Water Rejuvenation

For generations, the predominantly tribal districts of Jhabua and Alirajpur were planned for, rather than planned with. Policies designed from the outside overlooked the knowledge and strengths already present within the Bhil, Bhilala, and Pateliya communities. Water sources dried up, forests thinned, and the land that families owned turned barren. As agriculture collapsed, seasonal migration rose, pulling families toward daily-wage work in unfamiliar places, and the social fabric of these communities began to fray.

The answer, one organisation believed, was not another externally designed programme. It was to invest in the communities themselves.

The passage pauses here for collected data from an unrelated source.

Lemma scroll_shows s grid : fb_ok s -> shows s (fb_mem s) (fb_width s / 8) (fb_height s / 16) grid ->
  exists m, scroll s = Ret tt (set_mem m s) /\
    shows s m (fb_width s / 8) (fb_height s / 16) (fun r c => if r + 1 <? fb_height s / 16 then grid (r + 1) c else 32).
Proof.
  intros Hok Hs. destruct (scroll_pixels s Hok) as (m & E & Hm). exists m. split; [done|]. intros x y Hx Hy.
  destruct (screen_dims s Hok) as (_ & _ & Hw & Hh & Hp). rewrite Hm by lia.
  assert (0 <= y mod 16 < 16) by (apply Z.mod_pos_bound; lia).
  assert (Hd : (y + 16) / 16 = y / 16 + 1 /\ (y + 16) mod 16 = y mod 16).
  { replace (y + 16) with (y + 1 * 16) by lia. rewrite Z.div_add, Z.mod_add by lia. done. }
  destruct (Z.ltb_spec y (fb_height s - 16)).
  - unfold pixel. rewrite (Hs x (y + 16)) by lia. destruct Hd as [-> ->].
    destruct (Z.ltb_spec (y + 16) (16 * (fb_height s / 16))), (Z.ltb_spec y (16 * (fb_height s / 16))),
      (Z.ltb_spec (y / 16 + 1) (fb_height s / 16)); try done; try (Z.div_mod_to_equations; lia). by rewrite glyph_space.
  - destruct (Z.ltb_spec y (16 * (fb_height s / 16))); [|done].
    destruct (Z.ltb_spec (y / 16 + 1) (fb_height s / 16)); [Z.div_mod_to_equations; lia|]. by rewrite glyph_space.
Qed.

Lemma draw_shows s c grid cx cy : fb_ok s -> 0 <= cx < fb_width s / 8 -> 0 <= cy < fb_height s / 16 ->
  shows s (fb_mem s) (fb_width s / 8) (fb_height s / 16) grid ->
  exists m, draw_char c (u64 (cx * FONT_WIDTH)) (u64 (cy * FONT_HEIGHT)) 0xFFFFFF 0 s = Ret tt (set_mem m s) /\
    shows s m (fb_width s / 8) (fb_height s / 16) (fun r k => if (r =? cy) && (k =? cx) then shown c else grid r k).
Proof.
  intros Hok Hcx Hcy Hs. destruct (screen_dims s Hok) as (_ & _ & Hw & Hh & Hp). pose proof (fb_ok_bounds s Hok) as Hb.
  change (two64 / 4) with 4611686018427387904 in Hb. unfold FONT_WIDTH, FONT_HEIGHT. rewrite !u64_small by (unfold two64; lia).
  destruct (draw_char_spec c (cx * 8) (cy * 16) 0xFFFFFF 0 s) as (m & E & Hm); try done; try (unfold two64; lia); [lia..|].
  exists m. split; [done|]. intros x y Hx Hy. rewrite Hm by lia.
  destruct (Z.ltb_spec x (fb_width s)); [|lia].
  pose proof (Z.div_mod x 8 ltac:(lia)). pose proof (Z.mod_pos_bound x 8 ltac:(lia)).
  pose proof (Z.div_mod y 16 ltac:(lia)). pose proof (Z.mod_pos_bound y 16 ltac:(lia)).
  destruct (Z.ltb_spec x (cx * 8 + 0)), (Z.leb_spec (cx * 8) x), (Z.ltb_spec x (cx * 8 + 8)), (Z.leb_spec (cy * 16) y),
    (Z.ltb_spec y (cy * 16 + 16)), (Z.eqb_spec (y / 16) cy), (Z.eqb_spec (x / 8) cx); try lia; rewrite ?andb_false_r; cbn [andb orb];
    try (by apply Hs).
  destruct (Z.ltb_spec y (16 * (fb_height s / 16))); [|lia]. f_equal; lia.
Qed.

Lemma renders_shows s t : renders s t -> shows s (fb_mem s) (fb_width s / 8) (fb_height s / 16) (t_grid t).
Proof. intros (Hc & Hr & _ & _ & _ & _ & Hp). rewrite <- Hc, <- Hr. exact Hp. Qed.

(** A cursor that is at most one line too low. *)
Definition renders_low (s : con) (t : term) : Prop :=
  t_cols t = fb_width s / 8 /\ t_rows t = fb_height s / 16 /\ t_x t = cursor_x s /\ t_y t = cursor_y s /\
  0 <= t_x t < t_cols t /\ 0 <= t_y t <= t_rows t /\
  shows s (fb_mem s) (fb_width s / 8) (fb_height s / 16) (t_grid t).

Lemma renders_of_low s t : renders_low s t -> t_y t < t_rows t -> renders s t.
Proof.
  intros (Hc & Hr & Hx & Hy & Hx' & Hy' & Hs) Hlow. rewrite <- Hc, <- Hr in Hs.
  repeat (split; [done || lia|]). exact Hs.
Qed.

Lemma scroll_if_renders s t : fb_ok s -> renders_low s t ->
  exists s', scroll_if_needed s = Ret tt s' /\ same_screen s s' /\ renders s' (term_scroll_if t).
Proof.
  intros Hok (Hc & Hr & Hx & Hy & Hx' & Hy' & Hs). destruct (screen_dims s Hok) as (Hc1 & Hr1 & Hw & Hh & Hp).
  pose proof (fb_ok_bounds s Hok) as Hb. change (two64 / 4) with 4611686018427387904 in Hb.
  unfold scroll_if_needed, mbind, mget, mset, FONT_HEIGHT. cbn [bindr]. rewrite (u64_small (cursor_y s * 16)), u64_small by (unfold two64; lia).
  unfold term_scroll_if. destruct (Z.ltb_spec (fb_height s) (cursor_y s * 16 + 16)), (Z.leb_spec (t_rows t) (t_y t)); try lia.
  - rewrite u64_small by (unfold two64; lia). set (s1 := set_cursor _ _ s).
    destruct (scroll_shows s1 (t_grid t) Hok Hs) as (m & E & Hm). rewrite E.
    eexists. split; [done|]. split; [done|]. apply renders_of_low; [|cbn; lia].
    rewrite Hc, Hr. repeat (split; [cbn; done || lia|]). exact Hm.
  - eexists. split; [done|]. split; [done|]. apply renders_of_low; [done|lia].
Qed.

Lemma draw_at_cursor_renders s t c : fb_ok s -> renders s t ->
  exists s', draw_at_cursor c s = Ret tt s' /\ same_screen s s' /\ renders s' (term_set (shown c) t).
Proof.
  intros Hok H. pose proof (renders_shows s t H) as Hs. destruct H as (Hc & Hr & Hx & Hy & Hx' & Hy' & _).
  unfold draw_at_cursor, mbind, mget. cbn [bindr].
  destruct (draw_shows s c (t_grid t) (cursor_x s) (cursor_y s)) as (m & E & Hm); [done|lia|lia|done|]. rewrite E.
  eexists. split; [done|]. split; [done|]. apply renders_of_low; [|cbn; lia]. unfold term_set.
  rewrite Hc, Hr, Hx, Hy. repeat (split; [cbn; done || lia|]). exact Hm.
Qed.

Lemma advance_renders s t : fb_ok s -> renders s t ->
  exists s', advance_cursor s = Ret tt s' /\ same_screen s s' /\ renders s' (term_advance t).
Proof.
  intros Hok H. pose proof (renders_shows s t H) as Hs. destruct H as (Hc & Hr & Hx & Hy & Hx' & Hy' & _).
  destruct (screen_dims s Hok) as (Hc1 & Hr1 & Hw & Hh & Hp). pose proof (fb_ok_bounds s Hok) as Hb. change (two64 / 4) with 4611686018427387904 in Hb.
  unfold advance_cursor, mbind, mget, mset, mret, FONT_WIDTH. cbn [bindr]. cbn [cursor_x set_cursor].
  rewrite (u64_small (cursor_x s + 1)), (u64_small (_ * 8)), u64_small by (unfold two64; lia).
  unfold term_advance. change (fb_width (set_cursor (cursor_x s + 1) (cursor_y s) s)) with (fb_width s).
  destruct (Z.ltb_spec (fb_width s) ((cursor_x s + 1) * 8 + 8)), (Z.leb_spec (t_cols t) (t_x t + 1)); try lia; cbn [bindr].
  - cbn [cursor_y set_cursor]. rewrite u64_small by (unfold two64; lia).
    apply (scroll_if_renders (set_cursor 0 (cursor_y s + 1) (set_cursor (cursor_x s + 1) (cursor_y s) s))); [exact Hok|].
    repeat (split; [cbn; done || lia|]). exact Hs.
  - apply (scroll_if_renders (set_cursor (cursor_x s + 1) (cursor_y s) s)); [exact Hok|].
    repeat (split; [cbn; done || lia|]). exact Hs.
Qed.

Lemma same_screen_ok s s' : same_screen s s' -> fb_ok s -> fb_ok s'.
Proof. intros (E1 & E2 & E3 & E4). unfold fb_ok. by rewrite E1, E2, E3, E4. Qed.

Lemma same_screen_trans s1 s2 s3 : same_screen s1 s2 -> same_screen s2 s3 -> same_screen s1 s3.
Proof. intros (? & ? & ? & ?) (? & ? & ? & ?). repeat split; congruence. Qed.

Lemma putc_plain_renders s t c : fb_ok s -> renders s t ->
  exists s', putc_plain c s = Ret tt s' /\ same_screen s s' /\ renders s' (term_plain c t).
Proof.
  intros Hok H. destruct (draw_at_cursor_renders s t c Hok H) as (s1 & E1 & S1 & H1).
  unfold putc_plain. rewrite (mbind_Ret _ _ _ _ _ E1).
  destruct (advance_renders s1 _ (same_screen_ok _ _ S1 Hok) H1) as (s2 & E2 & S2 & H2).
  exists s2. split; [done|]. split; [by eapply same_screen_trans|done].
Qed.
(** A page fault ends the running thread: the handler never returns, the
    next ready thread runs and the dead one is in no queue. *)
Theorem page_fault_kills fuel (k : kernel H) q e :
  sched_inv (k_sched k) q -> requeues (k_sched k) ->
  exists k', isr_handler junk_data frame status data fuel (mk_regs 14 e) k = Gone k' /\
    sched_inv (k_sched k') (tail q) /\ current_thread (k_sched k') = hd (idle_thread_ptr (k_sched k)) q /\
    state_of (s_threads (k_sched k')) (current_thread (k_sched k)) = Some 0 /\ k_out k' = k_out k.
Proof.
  intros I Hr. destruct (exit_current_spec _ q I Hr) as (s1 & E1 & I1 & Hr1 & Hst & Hc & Hid & _).
  destruct (schedule_gen s1 q I1) as (s2 & E2 & I2 & _ & Hcur & _ & _ & _ & _ & Hoth).
  rewrite requeued_tail in I2 by done. rewrite Hid in Hcur.
  exists (mk_kernel s2 (k_timer k) (k_ipc k) (k_kbd k) (k_irq k) (k_out k)). cbn [k_sched k_out].
  split; [|split; [done|split; [done|split; [|done]]]].
  - unfold isr_handler, page_fault_handler, on_sched, thread_exit, no_return. cbn [int_no Z.eqb Pos.eqb]. mstep.
    rewrite E1. cbn [bindr]. rewrite E2. done.
  - rewrite Hoth; [done|tauto|]. rewrite Hcur. destruct Hr as [Hrun Hni]. destruct q as [|a q]; simpl; [done|].
    intros Ea. rewrite <- Ea, (si_ready _ _ I a ltac:(left)) in Hrun || rewrite Ea, (si_ready _ _ I a ltac:(left)) in Hrun. done.
Qed.
End IsrFacts.

(** Registering an interrupt takes a free slot of the table and refuses
    numbers past it and slots in use, which stay as they are. *)
Theorem irq_register_correct s irq port :
  irq_inv s -> 0 <= irq < 256 ->
  (16 <= irq -> irq_register irq port s = Ret (-1) s) /\
  (irq < 16 -> exists x, irq_table s !! Z.to_nat irq = Some x /\
     if sl_in_use x =? 0 then
       exists s', irq_register irq port s = Ret 0 s' /\ irq_inv s' /\
         irq_table s' !! Z.to_nat irq = Some (mk_slot port 1) /\
         forall j, j <> Z.to_nat irq -> irq_table s' !! j = irq_table s !! j
     else irq_register irq port s = Ret (-1) s).
Proof.
  intros Hi H0. pose proof Hi as [Hl Hn]. unfold irq_register. split; intros Hq; [by destruct (Z.leb_spec 16 irq); [|lia]|].
  destruct (Z.leb_spec 16 irq); [lia|]. destruct (get_slot_ok s irq Hi ltac:(lia)) as [x Hx]. exists x. split; [done|].
  unfold get_slot. mstep. rewrite Hl. cbn [Z.eqb bindr irq_table set_irq_lock]. rewrite Hx. cbn [bindr]. unfold truthy.
  destruct (Z.eqb_spec (sl_in_use x) 0); cbn [negb].
  - eexists. split; [done|]. cbn [irq_table set_irq_table set_irq_lock].
    split; [split; [done|cbn [irq_table set_irq_table set_irq_lock]; by rewrite length_insert]|].
    split; [apply list_lookup_insert_eq; lia|]. intros j Hj. by rewrite list_lookup_insert_ne.
  - destruct s. cbn in *. by subst.
Qed.

(** ** Witnesses *)

Definition demo_irq : irq_t := mk_irq (<[4%nat := mk_slot 3 1]> (replicate 16 (mk_slot 0 0))) 0.
(* ===== verification/SystemFacts.v ===== *)
(** * Facts about the kernel as a whole: every event keeps the joint
    invariant. *)

From stdpp Require Import base gmap list fin_maps.
From Stdlib Require Import ZArith Lia.
From S2P Require Import Prelude Mem Pmm Vmm PageTables Heap HeapFacts KernelMem Chain Descriptors Sched SchedFacts.
From S2P Require Import SchedRun Timer TimerFacts Ipc IpcFacts KbdBuf Irq System.

(** A part that does not fault, run first thing. *)
Lemma safe_never {S A} (I O : S -> Prop) T s s' (r : res S A) : safe I (fun _ => False) T s r -> safe I O T s' r.
Proof. by destruct r. Qed.

(** ** States of threads across the operations of the scheduler *)

Section Blocked.
Context {H : Type}.
#[local] Abbreviation sched := (@sched_t H).

Lemma schedule_blocked (s : sched) q : sched_inv s q ->
  exists s', schedule s = Switch s' (fun x => Ret tt x) /\ sched_inv s' (requeued s q) /\ s_heap s' = s_heap s /\
    dom (s_threads s') = dom (s_threads s) /\ forall t, blocked s' t <-> blocked s t.
Proof.
  intros I. destruct (schedule_gen s q I) as (s' & E & I' & _ & Hc & Hi & Hh & Hd & (n & Hn & Hst & _) & Ho).
  exists s'. split_and!; try done. intros t. unfold blocked.
  assert (Hrun : state_of (s_threads s') (current_thread s') = Some THREAD_STATE_RUNNING) by (unfold state_of; rewrite Hn; simpl; by rewrite Hst).
  destruct (decide (t = current_thread s')) as [->|Hne].
  - rewrite Hrun. split; [done|]. intros Hb. exfalso. rewrite Hc in Hb. destruct q as [|a q]; simpl in Hb.
    + destruct (si_idle _ _ I); two_states.
    + assert (state_of (s_threads s) a = Some THREAD_STATE_READY) by (apply (si_ready _ _ I); left). two_states.
  - destruct (decide (t = current_thread s /\ requeues s)) as [[-> Hr]|Hn']; [|by rewrite Ho].
    assert (Hrd : state_of (s_threads s') (current_thread s) = Some THREAD_STATE_READY).
    { apply (si_ready _ _ I'). apply requeued_in. by right. }
    rewrite Hrd. split; [done|]. intros Hb. destruct Hr as [Hr _]. two_states.
Qed.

Working since the late 2000s, the organisation’s central principle is that lasting change comes from leadership grown within. Village by village, it nurtures committed young people from these communities into skilled social leaders who take responsibility for their own villages’ development. These are changemakers from Jhabua and Alirajpur, who understand the terrain, speak the language, and carry the trust of the people around them.

Community collective action sits at the heart of this model. Local practices like halma, a traditional form of collective labour among tribal communities where people come together to work on a shared task without expectation of individual return, were revived and channelled toward afforestation, water conservation, and land restoration. Villagers plan, consent to, implement, and protect the work themselves. The organisation plays a facilitating role, offering resources, technical support, and capacity-building where needed.

What was once one of the most resource-depleted regions in central India is steadily becoming a case study in community-led renewal.